The study constructs an updated "genetic atlas" of the plasma proteome, reveals novel biological insights into prevalent illnesses and provides the scientific community with an open-access, population-scale proteomics resource. They mapped proteins to their genetic associations (pQTL mapping), 85% of which were newly discovered associations.

This indispensable protein expression and genetic data enables research into the association between genetic variation and circulating protein levels, which in turn, will help to understand the links between genetics and human disease and support innovative drug development.

Similarly, through the UK Biobank-Exome Sequencing Consortium (UKB-ESC), DNA sequencing data has been linked to existing genetic and lifestyle data within the database, enabling researchers to produce new health insights to aid the discovery of new treatments. Previously featured in Nature Genetics, the UKB-ESC published an analysis of the initial data and its potential value in drug development. Nature Reviews Genetics has also featured a research highlight on this work in a previous publication. The final data set, published in July 2022, is available to approved researchers through the cloud-based UKB Research and Analysis Platform.

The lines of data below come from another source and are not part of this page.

(** X8. On the network variant no exception of a socket call reaches the
    caller of a read: [readValue], [getVersion] and [getDevices] return or
    raise [SystemExit], whatever the socket calls raise, a keyboard
    interrupt included; [getSignal] returns or raises [KeyError] for the
    device, [SystemExit], [IndexError] or [ValueError]. *)
Theorem network_errors_contained :
  (forall value readPrefix w,
      (exists d, fst (temperatureControllerEthernet.readValue value readPrefix w) = Ret d) \/
      fst (temperatureControllerEthernet.readValue value readPrefix w) = Raise SystemExit) /\
  (forall w,
      (exists d, fst (getVersion temperatureControllerEthernet.new w) = Ret d) \/
      fst (getVersion temperatureControllerEthernet.new w) = Raise SystemExit) /\
  (forall w,
      fst (temperatureControllerEthernet.getDevices w) = Ret tt \/
      fst (temperatureControllerEthernet.getDevices w) = Raise SystemExit) /\
  (forall device signal w,
      (exists x, fst (getSignal temperatureControllerEthernet.new device signal w) = Ret x) \/
      In (fst (getSignal temperatureControllerEthernet.new device signal w))
         [Raise (KeyError device); Raise SystemExit; Raise IndexError; Raise ValueError]).
Proof.
  split; [exact network_readValue_contained|]. split; [|split].
  - intros w. unfold getVersion, bind. cbn [self_readValue temperatureControllerEthernet.new].
    destruct (network_readValue_contained "*IDN?" "" w) as [[d H]|H];
      destruct (temperatureControllerEthernet.readValue "*IDN?" "" w) as [[x|e] w'];
      cbn in *; try discriminate; [left; now exists x|right; exact H].
  - intros w. unfold temperatureControllerEthernet.getDevices, bind, print.
    destruct (network_readValue_contained "SYS:CAT" "READ:" w) as [[d H]|H];
      destruct (temperatureControllerEthernet.readValue "SYS:CAT" "READ:" w) as [[x|e] w'];
      cbn in *; try discriminate; [now left|right; congruence].
  - intros device signal w.
    destruct (self_devices temperatureControllerEthernet.new !! device) as [address|] eqn:Hd.
    + destruct (self_readValue temperatureControllerEthernet.new
                  (address ++ ":SIG:" ++ signal)%string "READ:" w) as [[raw|e] w'] eqn:Hr.
      * destruct (getSignal_after_read _ device signal address w raw w' Hd Hr)
          as (ans & _ & ->).
        destruct (fst (decode ans w')) as [x|e] eqn:He; [left; now exists x|].
        right. destruct (decode_raises ans w' e He) as [-> | ->]; cbn; tauto.
      * rewrite (getSignal_read_raises _ device signal address w e w' Hd Hr).
        destruct (network_readValue_contained (address ++ ":SIG:" ++ signal)%string "READ:" w)
          as [[d H]|H]; cbn [self_readValue temperatureControllerEthernet.new] in Hr;
          rewrite Hr in H; cbn in H; [discriminate|].
        right. inversion H. cbn. tauto.
    + right. unfold getSignal, bind, lift, dict_getitem. rewrite Hd. cbn. tauto.
Qed.

(** ** The reads of [getSensorInformation] *)



Section SerialReads.

Variable self : controller.
Hypothesis serial_self : self_readValue self = temperatureController.readValue.


End SerialReads.



(** ** The settle delay *)

Lemma conducts_pure {A} (r : result A) : conducts (lift r).
Proof. intros w _. exists []. split; [cbn; now rewrite app_nil_r|reflexivity]. Qed.

Lemma conducts_print items : conducts (print items).
Proof. intros w _. exists [Print items]. split; reflexivity. Qed.

Lemma conducts_bind {A B} (m : M world A) (k : A -> M world B) :
  conducts m -> (forall a, conducts (k a)) -> conducts (bind m k).
Proof.
  intros Hm Hk w. unfold bind. specialize (Hm w).
  destruct (m w) as [[a|e] w1]; cbn [fst snd] in *; [|discriminate].
  intros Hret. destruct (Hm eq_refl) as (e1 & L1 & S1).
  destruct (Hk a w1 Hret) as (e2 & L2 & S2).
  exists (e1 ++ e2). split; [rewrite L2, L1; now rewrite app_assoc|].
  now rewrite fold_left_app, S1.
Qed.

Lemma conducts_void {A} (m : M world A) : conducts m -> conducts (void m).
Proof.
  intros H. apply conducts_bind; [exact H|intros; exact (conducts_pure (Ret tt))].
Qed.

(** A serial read that returns: the command, the wait, the line, the flush. *)
Lemma conducts_serial_readValue value readPrefix :
  conducts (temperatureController.readValue value readPrefix).
Proof.
  intros w. rewrite serial_readValue_run. cbv zeta.
  destruct (serial w (serial_calls w));
    [destruct (serial w (S (serial_calls w)));
     [destruct (serial w (S (S (serial_calls w))))|]|];
    cbn [fst returns]; intros Hret; try discriminate.
  eexists. split; reflexivity.
Qed.

(** A serial [SET] that returns: the command, the wait, the line. *)
Lemma conducts_serial_setValue value :
  conducts (temperatureController.setValue value).
Proof.
  intros [ser sc net cn lg].
  unfold temperatureController.setValue, temperatureController.writeValue,
    ser_write, ser_readline, sleep, bind, ret, emit, tick_serial, unit_of.
  cbn.
  destruct (ser sc) as [x0|e0]; cbn; [|discriminate].
  destruct (ser (S sc)) as [x1|e1]; cbn; [|discriminate].
  intros _. eexists. split; [rewrite <- !app_assoc; reflexivity|reflexivity].
Qed.

(** A [decode] that returns has not touched the world. *)
Lemma conducts_decode ans : conducts (decode ans).
Proof.
  intros w.
  destruct (Nat.lt_ge_cases (String.length ans) 2) as [Hs|Hl].
  - rewrite decode_short by assumption. discriminate.
  - destruct (payload_of_long ans Hl) as (body & c & u & ->).
    rewrite decode_payload.
    destruct (Py.isdigit_char c); [intros _; exists []; now rewrite app_nil_r|].
    destruct (Py.float_of_string body); [destruct (siPrefixes !! String c "")|];
      cbn [fst snd returns]; intros Hret; try discriminate.
    exists []. now rewrite app_nil_r.
Qed.

Section SerialSessions.

Variable self : controller.
Hypothesis serial_self : self_readValue self = temperatureController.readValue.
Hypothesis serial_set : self_setValue self = temperatureController.setValue.

Lemma conducts_getSignal device signal : conducts (getSignal self device signal).
Proof.
  unfold getSignal. apply conducts_bind; [apply conducts_pure|]. intros address.
  apply conducts_bind; [rewrite serial_self; apply conducts_serial_readValue|].
  intros raw. apply conducts_bind; [apply conducts_pure|]. intros ans.
  apply conducts_decode.
Qed.

Lemma conducts_perform c : conducts (perform self c).
Proof.
  destruct c as [v p|v| | |d s|d t]; cbn [perform].
  - apply conducts_void. rewrite serial_self. apply conducts_serial_readValue.
  - rewrite serial_set. apply conducts_serial_setValue.
  - apply conducts_void. unfold getVersion.
    apply conducts_bind; [rewrite serial_self; apply conducts_serial_readValue|].
    intros; exact (conducts_pure (Ret _)).
  - unfold temperatureController.getDevices.
    apply conducts_bind; [rewrite serial_self; apply conducts_serial_readValue|].
    intros; apply conducts_print.
  - apply conducts_void, conducts_getSignal.
  - apply conducts_void. unfold getSensorInformation.
    repeat (apply conducts_bind; [apply conducts_getSignal|intros ?]).
    destruct t; [|exact (conducts_pure (Ret _))].
    apply conducts_bind; [apply conducts_getSignal|intros; exact (conducts_pure (Ret _))].
Qed.

Lemma settled_session cs :
  forall w,
    settled (log w) = true -> all_return self cs w = true ->
    settled (log (session self cs w)) = true.
Proof.
  induction cs as [|c cs IH]; intros w Hw Hall; [exact Hw|].
  cbn [session all_return] in *. apply andb_prop in Hall. destruct Hall as [Hc Hrest].
  apply IH; [|exact Hrest].
  destruct (conducts_perform c w Hc) as (evs & L & S). rewrite L.
  unfold settled in *. rewrite fold_left_app.
  destruct (fold_left settle_step (log w) (Some Idle)) as [[]|]; try discriminate.
  now rewrite S.
Qed.

End SerialSessions.

(** X10. On the serial variant, over any sequence of calls that all
    return, the port saw complete exchanges only: every command went out
    and is followed at once by the wait of three seconds and then by one
    line read; no port call failed and nothing is read from the port at
    any other moment. A call that raises, from the port or from an
    interrupt of the wait, is outside this statement. *)
Theorem settle_delay_before_every_read self cs w :
  self_readValue self = temperatureController.readValue ->
  self_setValue self = temperatureController.setValue ->
  settled (log w) = true ->
  all_return self cs w = true ->
  settled (log (session self cs w)) = true.
Proof. intros Hr Hs. now apply settled_session. Qed.

Lemma settle_delay_before_every_read_witness :
  settled (log (session temperatureController.new
                  [CallGetVersion; CallSetValue "DEV:DB7.T1:TEMP:LOOP:TSET:4.2";
                   CallGetDevices; CallGetSensorInformation "db7" false]
                  (steady_line "STAT:DEV:DB7.T1:TEMP:SIG:VOLT:7.000000mV"))) = true.
Proof.
  apply (settle_delay_before_every_read temperatureController.new); reflexivity.
Defined.


(** ** Connection attempts of the inherited methods on the network variant *)

Lemma network_readValue_budget value readPrefix w :
  (connections w < connections (snd (readValue value readPrefix w))
   <= connections w + 5)%nat.
Proof.
  destruct (readValue_outcome value readPrefix w) as (w' & evs & H).
  destruct (first_ok (network w) (connections w) 0 5) as [j|].
  - destruct H as (raw' & id & sent & pre & Hr & (_ & _ & _ & Hc & _) & Hj & _).
    rewrite Hr. cbn. lia.
  - destruct H as (Hr & (_ & _ & _ & Hc & _) & _). rewrite Hr. cbn. lia.
Qed.

Lemma network_getSignal_budget device signal w :
  (connections w
   <= connections (snd (getSignal temperatureControllerEthernet.new device signal w))
   <= connections w + 5)%nat /\
  (returns (fst (getSignal temperatureControllerEthernet.new device signal w)) = true ->
   (connections w
    < connections (snd (getSignal temperatureControllerEthernet.new device signal w)))%nat).
Proof.
  destruct (self_devices temperatureControllerEthernet.new !! device) as [address|] eqn:Hd.
  - pose proof (network_readValue_budget (address ++ ":SIG:" ++ signal)%string "READ:" w) as Hb.
    destruct (self_readValue temperatureControllerEthernet.new
                (address ++ ":SIG:" ++ signal)%string "READ:" w) as [[raw|e] w'] eqn:Hr;
      cbn [self_readValue temperatureControllerEthernet.new] in Hr; rewrite Hr in Hb;
      cbn [snd] in Hb.
    + destruct (getSignal_after_read temperatureControllerEthernet.new device signal
                  address w raw w' Hd Hr) as (ans & _ & ->).
      destruct (decode_world ans w') as (evs & -> & _). cbn. lia.
    + rewrite (getSignal_read_raises temperatureControllerEthernet.new device signal
                 address w e w' Hd Hr). cbn. split; [lia|discriminate].
  - unfold getSignal, bind, lift, dict_getitem. rewrite Hd. cbn. split; [lia|discriminate].
Qed.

“Without the 500,000 participants who generously volunteered to take part in the UK Biobank – none of this would be possible,” said Joe Szustakowski, vice president, Translational Bioinformatics, Informatics and Predictive Sciences. “The research they helped catalyze will enable the scientific community to better understand the underlying mechanisms of diseases, to identify and prosecute novel drug targets, and to generate testable hypotheses about which patients are most likely to benefit from certain treatments.”

“These are critical steps in our efforts to address unmet medical needs and improve human health.”

This research empowers the scientific community to make significant advancements in developing novel treatment options by better informing the underlying mechanisms of diseases in different patient populations, with the goal of understanding which patients are most likely to benefit from certain treatments to improve access to tailored therapeutic options.

“One of our top priorities is to identify novel drug targets. If a gene is associated with a disease or other phenotype of interest, that suggests its protein product is a potential drug target,” Szustakowski said. “We also use these data to characterize and prioritize targets. This allows us to predict the potential biological consequences of drugging a specific target. These approaches will help more deeply investigate our portfolio and address unmet medical needs.”

“The new protein profiling data is a major enhancement to the UKB resource,” he added. “Proteins are functional molecules that perform the majority of biological tasks at the cellular level. The UKB-PPP data will enable the scientific community to connect the dots between genetic information, environmental factors, and human health and disease.”

The breadth of data across participants from different ancestral, demographic and phenotypic backgrounds underscores the importance of involving diverse groups in all facets of clinical research to inform the future of drug development and discovery.  

“These datasets serve as the foundation for generating insights in the drug discovery process, and our path-breaking research teams will use them to enable new discoveries and advancements,” said Szustakowski. “Bristol Myers Squibb’s ‘precision discovery’ approach focuses on causal biology, identified by applying predictive analytics to biomedical data resources, to help build drug development programs that are faster, more targeted and barrier breaking, ultimately bringing new treatments to patients in need.”